Moving swiftly on to management strategies I think it’s clear that diuretics have a clear role in congested heart failure patients. However there does seem to be a reluctance to give diuretics once the creatinine bumps up anywhere above the normal range. There is a pervasive (and unfounded) belief that loop diuretics are directly nephrotoxic and as such should not be given. But if we’ve been paying attention so far we’ll realise that congestion itself may be causing the kidney injury and decongestion may well fix things. Now of course we need to be a doctor about this and have a think about other causes of AKI beyond simple congestion but for the sake of the podcast we will assume that we have the correct diagnosis.

Let’s say we have done the right thing and given a decent dose of loop diuretic despite the bump in the creatinine, we often encounter something called the “braking phenomenon”. This refers to the idea that we get less and less response to each successive dose of diuretic, and this can develop over hours. The pathophys of this is beyond the scope of this podcast but involves the nephron doing what it does best in a crisis and tries to hold on to more sodium. You can get around this by making a flanking attack on the nephron by bringing in something like a thiazide in addition. Indeed the concept of the Nephron Bomb covered in tasty morsel 68 (first made popular to me by Joel Topf known as kidneyboy on twitter) is a clinically compelling and somewhat entertaining way to approach pharmacology of diuresis.

Of note there comes a certain point where no matter the diuretic stratgey the volume of wee wee produced is insufficient. And this indeed portends a poor prognosis. Ultrafiltration with whatever mode of RRT you choose seems a compelling option but has performed poorly in most trials to date. Either because it simply doesn’t work or possibly because those sick enough to qualify for an ultrafiltration trial have already found themselves in a category of patients likely to do poorly no matter what.

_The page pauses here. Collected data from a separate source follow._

(** C9: in the My Sonos list the handling mode is "stream" for a class of
    the stream set, "queue" for a class of the queueable set and
    "unsupported" in every other case, an item without class included; the
    parser itself leaves the handling mode of every item empty. *)
Theorem processingType_by_class :
  (forall playerUrlOrigin item item',
      mySonosItem playerUrlOrigin item = inr item' ->
      (forall c, Didl.upnpClass item' = Str c -> In c UPNP_CLASSES_STREAM ->
                 Didl.processingType item' = "stream") /\
      (forall c, Didl.upnpClass item' = Str c -> In c UPNP_CLASSES_QUEUE ->
                 Didl.processingType item' = "queue") /\
      ((forall c, Didl.upnpClass item' = Str c ->
                  ~ In c UPNP_CLASSES_STREAM /\ ~ In c UPNP_CLASSES_QUEUE) ->
       Didl.processingType item' = "unsupported")) /\
  (forall didlXml itemName items item,
      didlXmlToArray didlXml itemName = inr items -> In item items ->
      Didl.processingType item = "").
Proof.
  split.
  - intros origin item item' E. unfold mySonosItem in E.
    destruct (if isTruthy (Didl.uri item) then _ else _) as [e|radio];
      cbn [rbind] in E; [discriminate|].
    destruct (if isTruthy (Didl.metadata item) then _ else _) as [e|cls];
      cbn [rbind] in E; [discriminate|].
    injection E as <-. cbn [Didl.upnpClass Didl.processingType].
    repeat split.
    + intros c -> Hc. cbn in Hc.
      destruct Hc as [<- | []]. reflexivity.
    + intros c -> Hc. cbn in Hc.
      repeat (destruct Hc as [<- | Hc]; [reflexivity|]). contradiction.
    + intros Hnone.
      assert (includes_value UPNP_CLASSES_STREAM cls = false) as Hs.
      { destruct (includes_value UPNP_CLASSES_STREAM cls) eqn:Es; [|reflexivity].
        apply existsb_exists in Es as (x & Hx & Ex).
        destruct cls; try discriminate. cbn in Ex.
        apply String.eqb_eq in Ex as ->.
        destruct (Hnone x eq_refl) as [Hs _]. contradiction. }
      assert (includes_value UPNP_CLASSES_QUEUE cls = false) as Hq.
      { destruct (includes_value UPNP_CLASSES_QUEUE cls) eqn:Eq; [|reflexivity].
        apply existsb_exists in Eq as (x & Hx & Ex).
        destruct cls; try discriminate. cbn in Ex.
        apply String.eqb_eq in Ex as ->.
        destruct (Hnone x eq_refl) as [_ Hq]. contradiction. }
      cbn in Hs, Hq |- *. rewrite Hs, Hq. reflexivity.
  - intros didlXml itemName items item E Hin. unfold didlXmlToArray in E.
    destruct (negb (isTruthyAndNotEmptyString didlXml)); [discriminate|].
    destruct (negb (isTruthyAndNotEmptyString (Str itemName))); [discriminate|].
    destruct (xml2js_parseStringPromise didlXml "uriIdentifier") as [e|didlJson];
      cbn [rbind] in E; [discriminate|].
    destruct (negb (isTruthyAndNotEmptyString didlJson)); [discriminate|].
    destruct (rmap_inr_In _ _ _ _ E Hin) as (raw & _ & Hraw).
    eapply didlBrowseItem_processingType; eassumption.
Qed.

This segues relatively nicely into a section of the document on palliative care. It is important to realise that a referral to ICU for refractory cardiorenal syndrome may simply be a sign that the patient is reaching end of life. Adding an extra machine to a patient at end of life is not good form and it is incumbent upon us to do the work to figure out if we have some degree of reversibility (eg from acute congestion) or if this is just progression of an underlying irreversible disease process

Reading:

– Rangaswami, J. et al. Cardiorenal Syndrome: Classification, Pathophysiology, Diagnosis, and Treatment Strategies: A Scientific Statement From the American Heart Association. Circulation 139, e840–e878 (2019).
– Mullens, W., Verbrugge, F. H., Nijst, P. & Tang, W. H. W. Renal sodium avidity in heart failure: from pathophysiology to treatment strategies. Eur Heart J 38, 1872–1882 (2017).
– Mullens, W. et al. Evaluation of kidney function throughout the heart failure trajectory – a position statement from the Heart Failure Association of the European Society of Cardiology. Eur J Heart Fail 22, 584–603 (2020).